Конечно!Только я могла второй раз в жизни заболеть ветрянкой!!!!Если такого в принципе почти не бывает!!!Ну,как же так???
И сейчас я вся в зеленке,но что-то внутри всё же не дает мне раскиснуть окончательно...(!!!)...Хотя мысли о том, что я приду в коллезарыться в норкудж и начнется "О,великий МОЗГОДОЛБ!" по поводу того,что мне надо всё сдавать,ведь я пропущу минимум 10 дней....
Короче,лучше бы мне зарыться в норку,потому что с моей зеленой наружностью,податься в другое место я просто не имею права из соображений этики и морали....

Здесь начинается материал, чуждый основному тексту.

(* ===== verification/Export.v ===== *)
(** * The export of an adjacency into an ordinal topology:
    [export_topology] of [crates/graphforge-exec/src/algorithm_graph.rs] and the builder, cursor
    and merges of [crates/graphforge-exec/src/algorithm_graph/topology.rs].

    The adjacency view is the list of rows its walk visits, a table is the list of its batches;
    their readers are not modelled.  Allocation succeeds.  Each constructor of [ExportError] is
    one message of the code. *)

From stdpp Require Import base list gmap sets sorting relations strings.
From Stdlib Require Import ZArith Lia.
From S2P Require Import Prelude Membership Topology Projection.

Inductive ExportError :=
| TooManyEntries
| TooManyNodes
| TooManySlots
| RowOutOfOrder (node_id : Z)
| UuidWidth
| NoTopologyUuid (edge_id : Z)
| NoWeightProperty (property : string)
| WeightNotNumeric (property : string)
| WeightInvalid (edge : Key).

(** ** The builder *)

Module TopologyBuilder.

Record TopologyBuilder := {
  offsets : list Z;
  neighbors : list Z;
  edge_ids : option (list Z);
  unsorted : list (Z * Z);
}.

Definition new (keep_edge_ids : bool) : TopologyBuilder :=
  {| offsets := [0]; neighbors := [];
     edge_ids := if keep_edge_ids then Some [] else None; unsorted := [] |}.

Abbreviation M := (SE ExportError TopologyBuilder).

Definition next_ordinal (self : TopologyBuilder) : nat := (length (offsets self) - 1)%nat.

Definition keep (nodes : NodeSet.NodeSet) (edge_id neighbor_id : Z) : M unit := fun self =>
  match NodeSet.ordinal_of nodes neighbor_id with
  | None => (Ok tt, self)
  | Some ordinal =>
      match u32_try_from ordinal with
      | None => (Err TooManyNodes, self)
      | Some ordinal =>
          (Ok tt, {| offsets := offsets self; neighbors := neighbors self ++ [ordinal];
                     edge_ids := (fun ids => ids ++ [edge_id]) <$> edge_ids self;
                     unsorted := unsorted self |})
      end
  end.

Fixpoint keep_all (nodes : NodeSet.NodeSet) (row : list (Z * Z)) : M unit :=
  match row with
  | [] => mret tt
  | (edge_id, neighbor_id) :: row' => keep nodes edge_id neighbor_id ;; keep_all nodes row'
  end.

(** Adjacent pairs in lexicographic order. *)
Fixpoint ordered (row : list (Z * Z)) : bool :=
  match row with
  | a :: ((b :: _) as row') => bool_decide (ord_le a b) && ordered row'
  | _ => true
  end.

Definition set_unsorted (row : list (Z * Z)) : M unit := fun self =>
  (Ok tt, {| offsets := offsets self; neighbors := neighbors self;
             edge_ids := edge_ids self; unsorted := row |}).

Definition close_row : M unit := fun self =>
  match u32_try_from (length (neighbors self)) with
  | None => (Err TooManyEntries, self)
  | Some end_ => (Ok tt, {| offsets := offsets self ++ [end_]; neighbors := neighbors self;
                            edge_ids := edge_ids self; unsorted := unsorted self |})
  end.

____________________________________________________________________________________________________________________________________
По такому поводу сидения дома,длительного заметьте,я решила посвятить себя приятным вещам!То бишь,чтению,просмотром DVD моих обожаемых финнов,написанию различного стихотворного и прозаичного бреда,а так же поеданию липисинов....Последний пункт внесен только для разбавления остальных скучных составляющих списка) ^_________________^
_____________________________________________________________________________________________________________________________________
Врач по приходу поздравила меня с ветрянкой и заодно с 8,сука,марта))))))))))НЯ-НЯ-НЯ))))
|
*Early* |
/Там/
А там другая погода, а там другая весна,
Другая в том месте свобода,
Моя иль твоя, кому знать...
Быть может мы все доберемся, возможно нас всё же спасет,
То место, где тени деревье,
Не скроют от взгляда восход.
Ты будешь улыбчив и светел, да в прочем как и всегда,
Я буду ловить кожей ветер,
До завтра, моя ВЕСНА!
_______________________
Это всего лишь маленький кусочек радости, оправданной солнцем)
З.Ы.Изабелла,я тебя жду.
|
новая весна))) |
Новым дизайном решила обозначить возвращение в днев!
Мне хорошо.мне прекрасно,я больна и счастлива!
Сегодня я вдруг подумала,зачем тратить жизнь,такую короткую,на расстройства и грусть?Неееет,абсолютно бессмысленно!